Supplied material:
(* ===== verification/RaftSimulation.v ===== *)
(** * Clusters of the real servers refine Raft

    The simulation between RaftSystem.v and RaftSpec.v, step by step, and what it
    brings back to the servers from RaftSafety.v. *)

From stdpp Require Import functions.
From S2P Require Import Prelude Configuration Os FsUtil Types RaftLog RaftLogFacts RaftNode RaftNodeFacts RaftNodeRoles.
From S2P Require Import Replicator Cluster RaftSpec RaftSafety RaftSystem.

Section Simulation.
Context {Store : Type} `{StateStoreLaws Store} `{Codec LogEntry}.
Context (config : Configuration) (Hvoters : gm (Voters config) ≠ ∅).
#[local] Instance config_quorums : Quorums (quorum_of config) := quorum_of_Quorums config Hvoters.
Implicit Types (n : RaftNode Store) (sv : Server (S := Store)) (y : System (Store := Store)).

(** ** What never goes away *)

Record retains (s s' : spec) : Prop := {
  ret_asks : sp_asks s ⊆ sp_asks s';
  ret_votes : sp_votes s ⊆ sp_votes s';
  ret_msgs : sp_msgs s ⊆ sp_msgs s';
  ret_acks : sp_acks s ⊆ sp_acks s';
}.

Lemma ask_rel_mono s s' req : retains s s' → ask_rel s req → ask_rel s' req.
Proof. intros [Ha _ _ _] (l & ? & ?). exists l. split; [by apply Ha|done]. Qed.

Lemma append_rel_mono s s' req : retains s s' → append_rel s req → append_rel s' req.
Proof. intros [_ _ Hm _] (m & ? & ?). exists m. split; [by apply Hm|done]. Qed.

Lemma snap_rel_mono s s' req : retains s s' → snap_rel s req → snap_rel s' req.
Proof. intros [_ _ Hm _] (m & ? & ?). exists m. split; [by apply Hm|done]. Qed.

Lemma install_rel_mono s s' r : retains s s' → install_rel s r → install_rel s' r.
Proof.
  destruct r as [[[p t] k] resp]. intros [_ _ _ Ha] Hr Hs. destruct (Hr Hs) as (k' & ? & ?).
  exists k'. split; [by apply Ha|done].
Qed.

Lemma reply_rel_mono s s' r : retains s s' → reply_rel s r → reply_rel s' r.
Proof.
  destruct r as [[p t] resp]. intros [_ _ _ Ha] Hr Hs. destruct (Hr Hs) as (? & k & ? & ?).
  split; [done|]. exists k. split; [by apply Ha|done].
Qed.

Lemma progress_ok_mono s s' i sv :
  retains s s' → sp_log s' i = sp_log s i → progress_ok s i sv → progress_ok s' i sv.
Proof.
  intros [_ _ _ Ha] Hl (Hn & Hm & Hi). unfold progress_ok. rewrite Hl. split_and!; [done| |by apply Ha].
  intros p m Hp. destruct (Hm p m Hp) as [|(k & ? & ?)]; [by left|right]. exists k. split; [by apply Ha|done].
Qed.

(** Server [i] is where the two states differ. *)
Definition elsewhere (i : Z) (s s' : spec) : Prop := ∀ j, j ≠ i →
  sp_term s' j = sp_term s j ∧ sp_role s' j = sp_role s j ∧ sp_log s' j = sp_log s j ∧ sp_commit s' j = sp_commit s j.

Lemma status_rel_other i s s' j st es :
  retains s s' → elsewhere i s s' → j ≠ i → status_rel s j st es → status_rel s' j st es.
Proof.
  intros Hret He Hj. destruct (He j Hj) as (Ht & Hr & Hl & Hc). destruct st as [sv|st]; simpl.
  - intros [??? Hs ? ? Hp]. split; try congruence; try done.
    intros Hld. by eapply progress_ok_mono, Hp.
  - intros []. split; rewrite ?Ht, ?Hr, ?Hl, ?Hc; done.
Qed.

(** One server moves, in both. *)
Lemma related_move y s y' s' i st' :
  related y s → retains s s' → elsewhere i s s' →
  cl_status (sy_cluster y') = <[i := st']> (cl_status (sy_cluster y)) →
  (∀ j, j ≠ i → sy_wal y' j = sy_wal y j) →
  cl_elected (sy_cluster y) ⊆ cl_elected (sy_cluster y') →
  status_rel s' i st' (sy_wal y' i) →
  (∀ req, req ∈ sy_asks y' → req ∈ sy_asks y ∨ ask_rel s' req) →
  (∀ t c v, (t, c, v) ∈ cl_ballots (sy_cluster y') → (t, c, v) ∈ cl_ballots (sy_cluster y) ∨ ∃ l, (t, c, v, l) ∈ sp_votes s') →
  (∀ req, req ∈ sy_appends y' → req ∈ sy_appends y ∨ append_rel s' req) →
  (∀ r, r ∈ sy_replies y' → r ∈ sy_replies y ∨ reply_rel s' r) →
  (∀ req, req ∈ sy_snaps y' → req ∈ sy_snaps y ∨ snap_rel s' req) →
  (∀ r, r ∈ sy_installs y' → r ∈ sy_installs y ∨ install_rel s' r) →
  sp_term s i ≤ sp_term s' i →
  (sp_role s' i = Candidate → sp_term s i < sp_term s' i ∨ sp_role s i = Candidate ∧ sp_term s i = sp_term s' i) →
  (∀ t o L, sp_leader s' t = Some (o, L) → (∃ L0, sp_leader s t = Some (o, L0)) ∨
     (t, o) ∈ cl_elected (sy_cluster y') ∧ t ≤ sp_term s' o ∧ sp_role s' o ≠ Candidate) →
  related y' s'.
Proof.
  intros [Hst Ha Hb Hm Hr Hs Hin Hl] Hret He Hcl Hwal Hel Hi Ha' Hb' Hm' Hr' Hs' Hin' Hterm Hcand Hld. split.
  - intros j. rewrite Hcl. destruct (decide (j = i)) as [->|Hne]; [by rewrite fn_lookup_insert|].
    rewrite fn_lookup_insert_ne, Hwal by done. by eapply status_rel_other.
  - intros req [?|]%Ha'; [|done]. by eapply ask_rel_mono, Ha.
  - intros t c v [[l ?]%Hb|]%Hb'; [|done]. exists l. by apply (ret_votes _ _ Hret).
  - intros req [?|]%Hm'; [|done]. by eapply append_rel_mono, Hm.
  - intros r [?|]%Hr'; [|done]. by eapply reply_rel_mono, Hr.
  - intros req [?|]%Hs'; [|done]. by eapply snap_rel_mono, Hs.
  - intros r [?|]%Hin'; [|done]. by eapply install_rel_mono, Hin.
  - intros t o L HL. destruct (Hld _ _ _ HL) as [[L0 HL0]|(? & ? & ?)]; [|done].
    destruct (Hl _ _ _ HL0) as (? & Ht & Hc). split; [by apply Hel|]. destruct (decide (o = i)) as [->|Hne].
    + split; [lia|]. intros Heq Hc'. destruct (Hcand Hc') as [|[??]]; [lia|]. apply Hc; [lia|done].
    + destruct (He o Hne) as (-> & -> & _). done.
Qed.

(** ** Steps that leave the log alone *)

(** The node stepped down, or kept its role and term; its commit index and what it
    knows of its peers are as before. *)
Record gentle (n n' : RaftNode Store) : Prop := {
  gentle_role : rn_Role n' = Follower ∧ rn_term n ≤ rn_term n' ∨ rn_Role n' = rn_Role n ∧ rn_term n' = rn_term n;
  gentle_commit : rn_CommitIndex n' = rn_CommitIndex n;
  gentle_next : rn_NextIndex n' = rn_NextIndex n;
  gentle_match : rn_MatchIndex n' = rn_MatchIndex n;
  gentle_applied : rn_LastApplied n' = rn_LastApplied n;
}.

Lemma gentle_refl n : gentle n n.
Proof. split; auto. Qed.

Lemma gentle_trans n1 n2 n3 : gentle n1 n2 → gentle n2 n3 → gentle n1 n3.
Proof.
  intros [Hr1 ? ? ? ?] [Hr2 ? ? ? ?]. split; try congruence.
  destruct Hr2 as [[??]|[Hr2 ?]]; [left; split; [done|]; destruct Hr1 as [[]|[]]; lia|].
  destruct Hr1 as [[??]|[Hr1 ?]]; [left|right]; (split; [congruence|lia]).
Qed.

Lemma gentle_volatile n n' : same_volatile n n' → rn_persistent n' = rn_persistent n → gentle n n'.
Proof. intros (_ & Hr & _ & Hc & Ha & _ & _ & _ & Hn & Hm) Hp. split; try done. right. unfold rn_term. by rewrite Hp. Qed.

Lemma gentle_evolves n n' :
  evolves n n' → quiet n n' → rn_CommitIndex n' = rn_CommitIndex n →
  rn_NextIndex n' = rn_NextIndex n → rn_MatchIndex n' = rn_MatchIndex n →
  rn_LastApplied n' = rn_LastApplied n → gentle n n'.
Proof.
  intros (_ & Hp & _) Hq Hc Hn Hm Ha. split; try done. apply ps_le_term in Hp.
  destruct Hq as [Hq|(Hr & Ht & _)]; [by left|by right].
Qed.

Lemma commit_gentle next n r n' :
  commitPersistentLocked next n = (r, n') →
  rn_CommitIndex n' = rn_CommitIndex n ∧ rn_NextIndex n' = rn_NextIndex n ∧ rn_MatchIndex n' = rn_MatchIndex n ∧
  rn_LastApplied n' = rn_LastApplied n.
Proof. intros Hc. by apply commitPersistentLocked_inv in Hc as [(_ & _ & _ & Hc & Ha & _ & _ & _ & Hn & Hm) _]. Qed.

Lemma becomeFollower_gentle t l n r n' : becomeFollowerLocked t l n = (r, n') → gentle n n'.
Proof.
  intros Hb. pose proof (becomeFollower_quiet _ _ _ _ _ Hb) as Hq. apply becomeFollowerLocked_inv in Hb as Hi.
  destruct Hi as [Hev _]. revert Hb. unfold becomeFollowerLocked.
  destruct (commitPersistentLocked _ n) as [[u|e] n1] eqn:Hc; intros [= <- <-];
    apply commit_gentle in Hc as (? & ? & ? & ?); by apply gentle_evolves.
Qed.

Lemma accept_leader_gentle t l n r n' : accept_leader t l n = (r, n') → gentle n n'.
Proof.
  unfold accept_leader. destruct (_ || _); [apply becomeFollower_gentle|]. intros [= <- <-]. split; auto.
Qed.

Lemma HandleRequestVote_gentle req last now n resp n' : HandleRequestVote req last now n = (resp, n') → gentle n n'.
Proof.
  intros Hh. pose proof (HandleRequestVote_quiet _ _ _ _ _ _ Hh) as Hq.
  pose proof (HandleRequestVote_evolves _ _ _ _ _ _ Hh) as Hev.
  apply HandleRequestVote_cases in Hh
    as [(_ & -> & _)|[(e & Hc & _ & _)|[(n1 & Hc & _ & _ & ->)|(r & n1 & Hc & _ & _ & ->)]]].
  - apply gentle_refl.
  - apply commit_gentle in Hc as (? & ? & ? & ?). by apply gentle_evolves.
  - apply commit_gentle in Hc as (? & ? & ? & ?). apply gentle_evolves; try done; by destruct (_ <? _).
  - apply commit_gentle in Hc as (? & ? & ? & ?). apply gentle_evolves; try done; destruct r; try done; by destruct (_ <? _).
Qed.

Lemma RecordVote_gentle v t n won n' : RecordVoteAndCheckMajority v t n = (won, n') → gentle n n'.
Proof.
  unfold RecordVoteAndCheckMajority. destruct (_ || _); intros [= _ <-]; [apply gentle_refl|]. split; auto.
Qed.

(** ** Simulation *)

#[local] Abbreviation steps := (rtc (spec_step (quorum_of config))).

Aim of the task: Your answer should consist of the lines above that hold the word "Hret", copied exactly.

Response to the exercise:
  intros Hret He Hj. destruct (He j Hj) as (Ht & Hr & Hl & Hc). destruct st as [sv|st]; simpl.
  intros [Hst Ha Hb Hm Hr Hs Hin Hl] Hret He Hcl Hwal Hel Hi Ha' Hb' Hm' Hr' Hs' Hin' Hterm Hcand Hld. split.
  - intros t c v [[l ?]%Hb|]%Hb'; [|done]. exists l. by apply (ret_votes _ _ Hret).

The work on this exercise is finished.